Sandy Merz
High-definition computer screens punctuate the darkness. Jumbo monitors display urgent “situations.” Workers in headsets carry on intense conversations. No, it’s not the NSA tackling an international crisis. It’s a call-center and the workers are offering special deals on a mobile phone service.
Most are between high school and something else. They earned their jobs by completing training in which they had to demonstrate the bedrock job skill: showing up every day and on time. Their pay is low and they won’t stay long. But they’ll leave armed with the confidence, skills, and experience they’ll need for their next pursuit.
The Tucson sun blazes down on the journeyman electricians. From behind black sunglasses, they tell their stories. They got their foot in the door by proving in interviews they could solve abstract problems, work under pressure in a physically demanding environment, work on a team, and communicate effectively with both specialists and lay people. Then they completed a long apprenticeship. They didn’t have to go to college.
Now they earn a base salary over $100,000, which they often match in overtime work. If you haven’t worked at the electric company for 15 years, you’re still a newcomer.
Moving beyond presumption
Assuming college is for everyone closes doors.
The best pathway a school can offer empowers students to discover and develop their strengths and passions while providing useful post-secondary options. One option is college. In southern Arizona, the Joint Technical Education District (JTED) provides many more.
Through JTED, students attend their regular high school for academic courses while receiving job training in 13 career clusters at 37 satellite locations. Clusters include air transportation, graphic communications, cosmetology, public safety, and culinary arts.
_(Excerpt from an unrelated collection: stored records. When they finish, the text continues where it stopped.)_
(** * Timing-oracle prober ([tic.py]): shallow embedding and verification

    The script discovers a secret one character at a time: for every
    character of a fixed charset it sends a few HTTP requests carrying
    [known + c], averages the wall-clock time they took, and accepts the
    first character whose average exceeds a fixed threshold.

    Modelling choices.
    - Python floats (seconds) are exact rationals [Q]; every statement about
      a measured value is up to [==] on [Q].  What the script decides from
      the averages it has computed does not depend on how they were rounded,
      and is proved here.  What depends on the rounding itself is run on a
      second embedding of the script, in binary64 (section "The prober in
      binary64").
    - The outside world (clock, network, console) is an explicit state that
      the program threads through a small state-and-exception monad.  The
      network is an [Oracle]: a function of the whole request history, so it
      covers every deterministic server, stateless or not.
    - [print] appends a structured [Line] to [stdout]; the [.3f] rendering of
      a number is not modelled.
    - [while True] is run with fuel; out of fuel is [None]. *)

From Stdlib Require Import QArith ZArith Znat String Ascii List Bool Arith Lia.
From Stdlib Require Import Permutation Sorted DecimalString.
From Stdlib Require Import PrimFloat Uint63.
Import ListNotations.

Local Open Scope string_scope.
Local Open Scope list_scope.
Local Open Scope Q_scope.

(** ** Module-level constants *)

Record Config : Type := {
  url : string;
  charset : string;
  threshold : Q;
  attempts_per_char : nat;
  known : string
}.

Definition ascii_lowercase : string := "abcdefghijklmnopqrstuvwxyz".
Definition ascii_uppercase : string := "ABCDEFGHIJKLMNOPQRSTUVWXYZ".
Definition ascii_letters : string := ascii_lowercase ++ ascii_uppercase.
Definition digits : string := "0123456789".

(** The constants as [tic.py] sets them (lines 3-8).  The threshold is the
    binary64 number the literal [0.17] denotes, [0x1.5c28f5c28f5c3p-3],
    which is 6124895493223875 / 2^55. *)
Definition tic : Config := {|
  url := "https://a1da2a97.bsidesmumbai.in/search";
  charset := ascii_letters ++ digits ++ "{}_";
  threshold := 6124895493223875 # 36028797018963968;
  attempts_per_char := 7;
  known := "C"
|}.

(** ** The world: clock, network, console *)

Inductive Error : Type :=
| ZeroDivisionError
| RequestException.

(** One HTTP GET as the world saw it: where it went, the [q] parameter, the
    [timeout] argument, whether it ended in a transport failure and how far
    the wall clock moved meanwhile. *)
Record Request : Type := {
  target : string;
  query : string;
  timeout : Q;
  failed : bool;
  took : Q
}.

(** The server and the network in between: given everything sent so far
    (oldest first) and the next request, does it fail, and how long does it
    take? *)
Definition Oracle : Type :=
  list Request -> string -> string -> Q -> bool * Q.

Inductive Line : Type :=
| Trying (payload : string) (avg_time : Q)
| Found (c : ascii) (known : string)
| NoCharacterCrossed
| Slowest (cand : string) (time_taken : Q)
| Stopping
| SecretDiscovered (known : string).

Record World : Type := {
  now : Q;
  network : list Request;
  stdout : list Line
}.

(** ** State and exception monad *)

Inductive Result (A : Type) : Type :=
| Ok (a : A)
| Raise (e : Error).
Arguments Ok {A} a.
Arguments Raise {A} e.

Definition M (A : Type) : Type := World -> Result A * World.

Definition ret {A} (a : A) : M A := fun w => (Ok a, w).

Definition bind {A B} (m : M A) (k : A -> M B) : M B :=
  fun w => match m w with
           | (Ok a, w') => k a w'
           | (Raise e, w') => (Raise e, w')
           end.

Definition raise {A} (e : Error) : M A := fun w => (Raise e, w).

Declare Scope prog_scope.
Delimit Scope prog_scope with prog.
Notation "x <- m ;; k" := (bind m (fun x => k))
  (at level 100, m at next level, right associativity) : prog_scope.
Notation "m ;; k" := (bind m (fun _ => k))
  (at level 100, right associativity) : prog_scope.
Local Open Scope prog_scope.

(** [for _ in range(n): s = body(s)] *)
Fixpoint for_range {S : Type} (n : nat) (body : S -> M S) (s : S) : M S :=
  match n with
  | O => ret s
  | Datatypes.S n' => s' <- body s ;; for_range n' body s'
  end.

(** [try: m  except RequestException: pass] *)
Definition try_except_RequestException (m : M unit) : M unit :=
  fun w => match m w with
           | (Raise RequestException, w') => (Ok tt, w')
           | r => r
           end.

(** [time.time()] *)
Definition time_time : M Q := fun w => (Ok (now w), w).

(** [print(...)] *)
Definition print (l : Line) : M unit :=
  fun w => (Ok tt, {| now := now w; network := network w;
                      stdout := stdout w ++ [l] |}).

Fixpoint print_each (ls : list Line) : M unit :=
  match ls with
  | [] => ret tt
  | l :: ls' => print l ;; print_each ls'
  end.

(** [a > b] on floats *)
Definition Qgtb (a b : Q) : bool := negb (Qle_bool a b).

(** What [for c in charset] goes through: the characters of the string,
    first to last. *)
Definition chars (cfg : Config) : list ascii :=
  list_ascii_of_string (charset cfg).

(** [known + c] *)
Definition add_char (s : string) (c : ascii) : string :=
  s ++ String c EmptyString.

(** ** [candidates.sort(key=lambda x: x[1], reverse=True)]

    Python's sort is stable also under [reverse=True]: descending by key,
    equal keys in their original order. *)
Fixpoint insert_desc (x : string * Q) (l : list (string * Q)) : list (string * Q) :=
  match l with
  | [] => [x]
  | y :: l' => if Qle_bool (snd y) (snd x) then x :: y :: l'
               else y :: insert_desc x l'
  end.

Fixpoint sort_desc (l : list (string * Q)) : list (string * Q) :=
  match l with
  | [] => []
  | x :: l' => insert_desc x (sort_desc l')
  end.

(** What one pass of the [while True] body decides. *)
Inductive State : Type :=
| Extending (known : string)
| Stalled (known : string).

Section Prober.

Variable cfg : Config.
Variable oracle : Oracle.

(** What the network makes of one request, after the history [h]. *)
Definition exchange (h : list Request) (u payload : string) (t : Q) : Request :=
  {| target := u; query := payload; timeout := t;
     failed := fst (oracle h u payload t);
     took := snd (oracle h u payload t) |}.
Students from all socio-economic and ethnic groups as well as urban and rural settings benefit from JTED career programs. And JTED provides scholarship and college information as well—dispelling the myth that vocational programs create a two-tiered system.
The lessons I’ve learned
The best I can do for my students is to learn what options are available during school and what demands they’ll face when they graduate. In Arizona that’s made easy with Lesson2life, a unique teacher professional development opportunity offered by the Arizona K12 Center. Participants spend three days visiting work sites and talking to employees. Through Lesson2life, I have met not only call-center workers and journeymen but also engineers, epidemiologists, wildlife rescue experts, crime lab technicians, and international business people. I can always answer the question, “When am I ever going to use this?” I can also counsel students to consider JTED programs.
Throughout the country, about half of our high school students are enrolled in vocational classes. Hopefully, most teachers know about the vocational educational options their students have.
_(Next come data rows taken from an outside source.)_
(** The sum of the first loop of [setupTextureLayout]. *)
Lemma offset_sum (st : LayoutLoop) (pos : list N) (d : nat) (n : nat) :
  length (loopStrides st) = (rank * tdims)%nat →
  length pos = rank → (d < tdims)%nat → (n ≤ rank)%nat →
  fold_left
    (fun sum chunkDim =>
       addNum sum
         (mulNum (pos !! chunkDim)
            (loopStrides st !! (chunkDim * tdims + d)%nat)))
    (seq 0 n) (Some 0%N)
  = Some (coordAt st n pos d).
Proof.
  intros Hlen Hpos Hd. induction n as [|n IH]; intros Hn; [done|].
  rewrite seq_S, fold_left_app, IH by lia. cbn [fold_left].
  unfold coordAt at 2. rewrite map_seq_S, sum_snoc.
  destruct (lookup_lt_is_Some_2 pos n ltac:(lia)) as [p Hp].
  destruct (lookup_lt_is_Some_2 (loopStrides st) (n * tdims + d)
              ltac:(rewrite Hlen; nia)) as [v Hv].
  unfold strideAt. replace (tdims * n)%nat with (n * tdims)%nat by lia.
  simpl. rewrite Hp, Hv. done.
Qed.

(** X27.  Let the extents of the chunk and the texture size limit of the
    context be 32-bit numbers (the two assumptions of this section), and let
    the loop of the [TextureLayout] constructor end on a texture dimension
    that exists.  Then the texture has as many texels as the chunk has
    elements; and for every position inside the chunk the texture
    coordinates that the first loop of [setupTextureLayout] computes from
    the strides lie inside the texture and, read as a position in an array
    of the shape of the texture, have the linear index that [getValueAt]
    computes for the position in the chunk: the shader reads the element
    from the texel it was stored in. *)
Theorem textureLayout_addresses_elements (dataPosition : list N) :
  (textureDim (layoutLoop gl sizes tdims (length sizes)) < tdims)%nat →
  inChunk sizes dataPosition →
  let textureLayout := newTextureLayout gl sizes tdims in
  let offset := fixedPositionOffset textureLayout tdims dataPosition in
  numElements (textureShape textureLayout) = numElements sizes
  ∧ inChunk (textureShape textureLayout) offset
  ∧ linearIndex (textureShape textureLayout) offset
    = linearIndex sizes dataPosition
  ∧ computeIndex offset (textureShape textureLayout)
    = computeIndex dataPosition sizes.
Proof.
  intros Htd Hin textureLayout offset.
  set (st := layoutLoop gl sizes tdims (length sizes)) in *.
  pose proof (Inv_loop (length sizes) ltac:(done) Htd)
    as (Hlen & Hshape & Htds & Hcur & Hones & Hfresh & Hahead & Hnum & Hpos).
  fold st in Hlen, Hshape, Htds, Hcur, Hones, Hfresh, Hahead, Hnum, Hpos.
  rewrite firstn_all in Hnum, Hpos.
  destruct (Hpos dataPosition Hin) as [Hin' Hlin].
  pose proof (Forall2_length _ _ _ Hin) as Hposlen.
  assert (Hshape_eq : textureShape textureLayout
                      = shapeL st
                        ++ replicate (tdims - S (textureDim st)) 1%N).
  { change (textureShape textureLayout) with (loopTextureShape st).
    rewrite (map_seq_lookups (loopTextureShape st) 1%N) at 1.
    rewrite Hshape.
    rewrite (map_seq_split _ (S (textureDim st)) tdims) by lia. f_equal.
    apply map_seq_const. intros d Hd. rewrite Hones by lia. done. }
  assert (Hoffset_eq : offset
                       = coordL st (length sizes) dataPosition
                         ++ replicate (tdims - S (textureDim st)) 0%N).
  { unfold offset, fixedPositionOffset.
    change (strides textureLayout) with (loopStrides st).
    rewrite (map_seq_split _ (S (textureDim st)) tdims) by lia. f_equal.
    - apply map_seq_ext. intros d Hd. rewrite Hposlen.
      rewrite (offset_sum st dataPosition d (length sizes))
        by (done || lia).
      simpl. apply wrap32_small.
      assert (Hc : (coordAt st (length sizes) dataPosition d
                    < default 1%N (loopTextureShape st !! d))%N).
      { eapply (Forall2_lookup_lr _ _ _ d) in Hin'.
        - exact Hin'.
        - unfold coordL. rewrite list_lookup_fmap, lookup_seq_lt by lia. done.
        - unfold shapeL. rewrite list_lookup_fmap, lookup_seq_lt by lia. done. }
      pose proof (shape_uint32 (length sizes)) as H32.
      fold st in H32. rewrite Forall_forall in H32.
      destruct (lookup_lt_is_Some_2 (loopTextureShape st) d ltac:(lia))
        as [x Hx].
      rewrite Hx in Hc. simpl in Hc.
      pose proof (H32 x (list_elem_of_lookup_2 _ _ _ Hx)). lia.
    - apply map_seq_const. intros d Hd. rewrite Hposlen.
      rewrite (offset_sum st dataPosition d (length sizes))
        by (done || lia).
      simpl.
      rewrite (coordAt_zero st (length sizes) dataPosition d)
        by (intros; apply Hahead; lia).
      done. }
  rewrite Hshape_eq, Hoffset_eq.
  destruct (linearIndex_pad (tdims - S (textureDim st)) _ _ Hin')
    as (Hpin & Hplin & Hpnum).
  split; [by rewrite Hpnum|]. split; [done|]. split; [by rewrite Hplin|].
  rewrite !computeIndex_linearIndex.
  - by rewrite Hplin, Hlin.
  - lia.
  - by rewrite (Forall2_length _ _ _ Hpin).
Qed.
But what exposure have you had to the opportunities available to students with vocational training? Have you had opportunities to visit workplaces and meet employees to talk about what our kids will face?
If we are to help students become career-ready, we need to forge our own connections to other careers.
August (Sandy) Merz III, a National Board-certified teacher, teaches engineering and algebra and sponsors MESA at Safford K-8 International Baccalaureate Candidate School in Tucson, Ariz.